Please take the lines from the one holding "cbn zeta. assert" through the one holding "apply scan_back_encode; try" in the data below and copy them exactly.

━━ DATA PROVIDED ━━

Lemma utf8_decode_encode cp s : 0 < cp < 0x110000 ->
  utf8DecodeChar (utf8_encode cp ++ s) = (cp, length (utf8_encode cp)).
Proof.
  intros Hcp. unfold utf8_encode.
  destruct (Z.ltb_spec cp 0x80); [|destruct (Z.ltb_spec cp 0x800); [|destruct (Z.ltb_spec cp 0x10000)]];
    cbn [utf8DecodeChar Datatypes.app length].
  - replace (masked (char_ cp) 0x80) with 0; [cbn [Z.eqb]; by rewrite char_unsigned by lia|].
    rewrite <-(Z.lor_0_l cp). symmetry. apply (masked_high 0 128 0x80 (fun _ => 0)); [by vm_compute|lia].
  - assert (0 <= Z.shiftr cp 6 < 32) as Hx by (apply shiftr_bounds; lia).
    rewrite (masked_high 0xC0 32 0x80 (fun _ => 0x80)), (masked_high 0xC0 32 0xE0 (fun _ => 0xC0)),
      (masked_high 0xC0 32 0x1F (fun x => x)) by first [lia|by vm_compute].
    cbn [Z.eqb Pos.eqb]. rewrite masked_cont, Z.shiftr_0_r. f_equal. by apply (join_low cp 6).
  - assert (0 <= Z.shiftr cp 12 < 16) as Hx by (apply shiftr_bounds; lia).
    rewrite (masked_high 0xE0 16 0x80 (fun _ => 0x80)), (masked_high 0xE0 16 0xE0 (fun _ => 0xE0)),
      (masked_high 0xE0 16 0xF0 (fun _ => 0xE0)), (masked_high 0xE0 16 0x0F (fun x => x)) by first [lia|by vm_compute].
    cbn [Z.eqb Pos.eqb]. rewrite !masked_cont, Z.shiftr_0_r. f_equal.
    rewrite (join_mid cp 6 6 : _ -> _ -> Z.lor (Z.shiftl (Z.shiftr cp 12) 12)
      (Z.shiftl (Z.land (Z.shiftr cp 6) 0x3F) 6) = _) by done. by apply (join_low cp 6).
  - assert (0 <= Z.shiftr cp 18 < 5) as Hx by (apply shiftr_bounds; lia).
    rewrite (masked_high 0xF0 5 0x80 (fun _ => 0x80)), (masked_high 0xF0 5 0xE0 (fun _ => 0xE0)),
      (masked_high 0xF0 5 0xF0 (fun _ => 0xF0)), (masked_high 0xF0 5 0xF8 (fun _ => 0xF0)),
      (masked_high 0xF0 5 0x07 (fun x => x)) by first [lia|by vm_compute].
    cbn [Z.eqb Pos.eqb]. rewrite !masked_cont, Z.shiftr_0_r. f_equal.
    rewrite (join_mid cp 6 12 : _ -> _ -> Z.lor (Z.shiftl (Z.shiftr cp 18) 18)
      (Z.shiftl (Z.land (Z.shiftr cp 12) 0x3F) 12) = _) by done.
    rewrite (join_mid cp 6 6 : _ -> _ -> Z.lor (Z.shiftl (Z.shiftr cp 12) 12)
      (Z.shiftl (Z.land (Z.shiftr cp 6) 0x3F) 6) = _) by done. by apply (join_low cp 6).
Qed.

Lemma byte_len_encode cp c cs : 0 < cp < 0x110000 -> utf8_encode cp = c :: cs -> utf8ByteLen c = length (utf8_encode cp).
Proof.
  intros Hcp E. pose proof (utf8_decode_encode cp (replicate 3 NUL) Hcp) as H. pose proof (utf8_length cp) as Hl. rewrite E in *.
  apply (f_equal snd) in H. unfold utf8ByteLen. destruct cs as [|c1 [|c2 [|c3 [|]]]]; cbn in Hl; try lia;
    cbn in H; by repeat case_match.
Qed.

Lemma scan_back_encode x c cs n j : continuation c = false -> Forall (fun c => continuation c = true) cs ->
  (j <= length cs)%nat -> (j < n)%nat -> scan_back n (x ++ c :: cs) (length x + 1 + j) = length x.
Proof.
  intros Hc Hcs. revert j. induction n as [|n IH]; intros j Hj Hn; [lia|].
  replace (length x + 1 + j)%nat with (S (length x + j)) by lia. cbn [scan_back].
  fold (continuation (default NUL ((x ++ c :: cs) !! (length x + j)%nat))).
  rewrite lookup_app_r by lia. replace (length x + j - length x)%nat with j by lia. destruct j as [|j].
  - change ((c :: cs) !! 0%nat) with (Some c). cbn [default]. unfold id. rewrite Hc. lia.
  - change ((c :: cs) !! S j) with (cs !! j). destruct (lookup_lt_is_Some_2 cs j ltac:(lia)) as [d Hd].
    rewrite Hd. cbn [default]. unfold id. rewrite Forall_lookup in Hcs. rewrite (Hcs _ _ Hd), bool_decide_true by lia.
    replace (length x + S j)%nat with (length x + 1 + j)%nat by lia. apply IH; lia.
Qed.
Lemma decode_prev_encode x cp : 0 < cp < 0x110000 ->
  utf8DecodePrev (x ++ utf8_encode cp) = (cp, length (utf8_encode cp)).
Proof.
  intros Hcp. destruct (utf8_shape cp Hcp) as (c & cs & E & Hc & Hcs & _ & _). pose proof (utf8_length cp) as Hl.
  assert (utf8DecodePrev (x ++ utf8_encode cp) = let b := x ++ utf8_encode cp in let i := scan_back 4 b (length b) in
    ((utf8DecodeChar (drop i b)).1, (length b - i)%nat)) as ->.
  { rewrite E. by destruct x. }
  cbn zeta. assert (scan_back 4 (x ++ utf8_encode cp) (length (x ++ utf8_encode cp)) = length x) as ->.
  { rewrite E in *. rewrite length_app. cbn [length]. replace (length x + S (length cs))%nat with (length x + 1 + length cs)%nat by lia.
    apply scan_back_encode; try done. cbn in Hl. lia. }
  rewrite drop_app_length, length_app. rewrite <-(app_nil_r (utf8_encode cp)) at 1. rewrite utf8_decode_encode by done.
  cbn [fst]. f_equal. lia.
Qed.

(** ** The specification: a line of code points *)

(** What precedes the cluster that [cp] starts so far; [rl] is the text before
    it, last character first. *)
Fixpoint cl_prev (cp : Z) (rl : list Z) : list Z :=
  match rl with
  | [] => []
  | p :: r1 =>
      if isZWJ p then match r1 with [] => [] | p2 :: r2 => cl_prev p2 r2 end
      else if isGraphemeExtend cp then cl_prev p r1
      else if isRegionalIndicator cp && isRegionalIndicator p then r1
      else rl
  end.
Definition prev_rest (rl : list Z) : list Z := match rl with [] => [] | cp :: r => cl_prev cp r end.

(** What follows the cluster; [ri]: it is half a flag. *)
Fixpoint cl_next (ri : bool) (l : list Z) : list Z :=
  match l with
  | [] => []
  | p :: l1 =>
      match l1 with
      | _ :: l2 =>
          if isZWJ p then cl_next ri l2
          else if isGraphemeExtend p then cl_next ri l1
          else if ri && isRegionalIndicator p then cl_next false l1 else l
      | [] =>
          if isGraphemeExtend p then []
          else if ri && isRegionalIndicator p then [] else l
      end
  end.
Definition next_rest (l : list Z) : list Z :=
  match l with [] => [] | cp :: l => cl_next (isRegionalIndicator cp) l end.

Lemma encode_snoc rl cp : encode (reverse (cp :: rl)) = encode (reverse rl) ++ utf8_encode cp.
Proof. by rewrite reverse_cons, encode_app, encode_one. Qed.
Lemma encode_cons cp l : encode (cp :: l) = utf8_encode cp ++ encode l.
Proof. done. Qed.
Lemma encode_pos cp : (1 <= length (utf8_encode cp))%nat.
Proof. pose proof (utf8_length cp). lia. Qed.
Lemma take_encode rl cp : let b := encode (reverse (cp :: rl)) in
  take (length b - length (utf8_encode cp)) b = encode (reverse rl).
Proof.
  cbn zeta. rewrite encode_snoc, length_app.
  replace (_ + _ - _)%nat with (length (encode (reverse rl))) by lia. apply take_app_length.
Qed.
Lemma decode_prev_line rl cp : 0 < cp < 0x110000 ->
  utf8DecodePrev (encode (reverse (cp :: rl))) = (cp, length (utf8_encode cp)).
Proof. intros. rewrite encode_snoc. by apply decode_prev_encode. Qed.
Lemma encode_not_nil rl cp : exists d ds, encode (reverse (cp :: rl)) = d :: ds.
Proof.
  destruct (encode (reverse (cp :: rl))) as [|d ds] eqn:E; [|by exists d, ds].
  apply (f_equal length) in E. rewrite encode_snoc, length_app in E. pose proof (encode_pos cp). cbn in E. lia.
Qed.

Lemma prev_cluster_encode fuel : forall rl cp total, typed rl -> (length rl <= fuel)%nat ->
  (prev_cluster fuel (encode (reverse rl)) cp total + length (encode (reverse (cl_prev cp rl)))
   = total + length (encode (reverse rl)))%nat.
Proof.
  induction fuel as [|fuel IH]; intros rl cp total Ht Hf.
  { destruct rl; [done|cbn in Hf; lia]. }
  destruct rl as [|p r1]; [done|]. inversion_clear Ht as [|?? Hp Ht1]. cbn [length] in Hf.
  pose proof (encode_pos p) as Hlp. cbn [cl_prev prev_cluster].
  rewrite decode_prev_line by done. destruct (encode_not_nil r1 p) as (d & ds & Ed). rewrite Ed at 1.
  rewrite bool_decide_false by lia. rewrite take_encode, (encode_snoc r1 p), length_app. destruct (isZWJ p).
  - destruct r1 as [|p2 r2].
    { change (encode (reverse [])) with (@nil byte). cbn [utf8DecodePrev length]. rewrite bool_decide_true by done. lia. }
    inversion_clear Ht1 as [|?? Hp2 Ht2]. rewrite decode_prev_line by done. pose proof (encode_pos p2).
    rewrite bool_decide_false by lia. rewrite take_encode.
    assert (length r2 <= fuel)%nat as Hf2 by (cbn in Hf; lia).
    pose proof (IH r2 p2 (total + length (utf8_encode p) + length (utf8_encode p2))%nat Ht2 Hf2).
    rewrite (encode_snoc r2 p2), length_app. lia.
  - destruct (isGraphemeExtend cp).
    { pose proof (IH r1 p (total + length (utf8_encode p))%nat Ht1). lia. }
    destruct (_ && _); [lia|]. rewrite (encode_snoc r1 p), length_app. lia.
Qed.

━━━

EXERCISE RESPONSE
  cbn zeta. assert (scan_back 4 (x ++ utf8_encode cp) (length (x ++ utf8_encode cp)) = length x) as ->.
  { rewrite E in *. rewrite length_app. cbn [length]. replace (length x + S (length cs))%nat with (length x + 1 + length cs)%nat by lia.
    apply scan_back_encode; try done. cbn in Hl. lia. }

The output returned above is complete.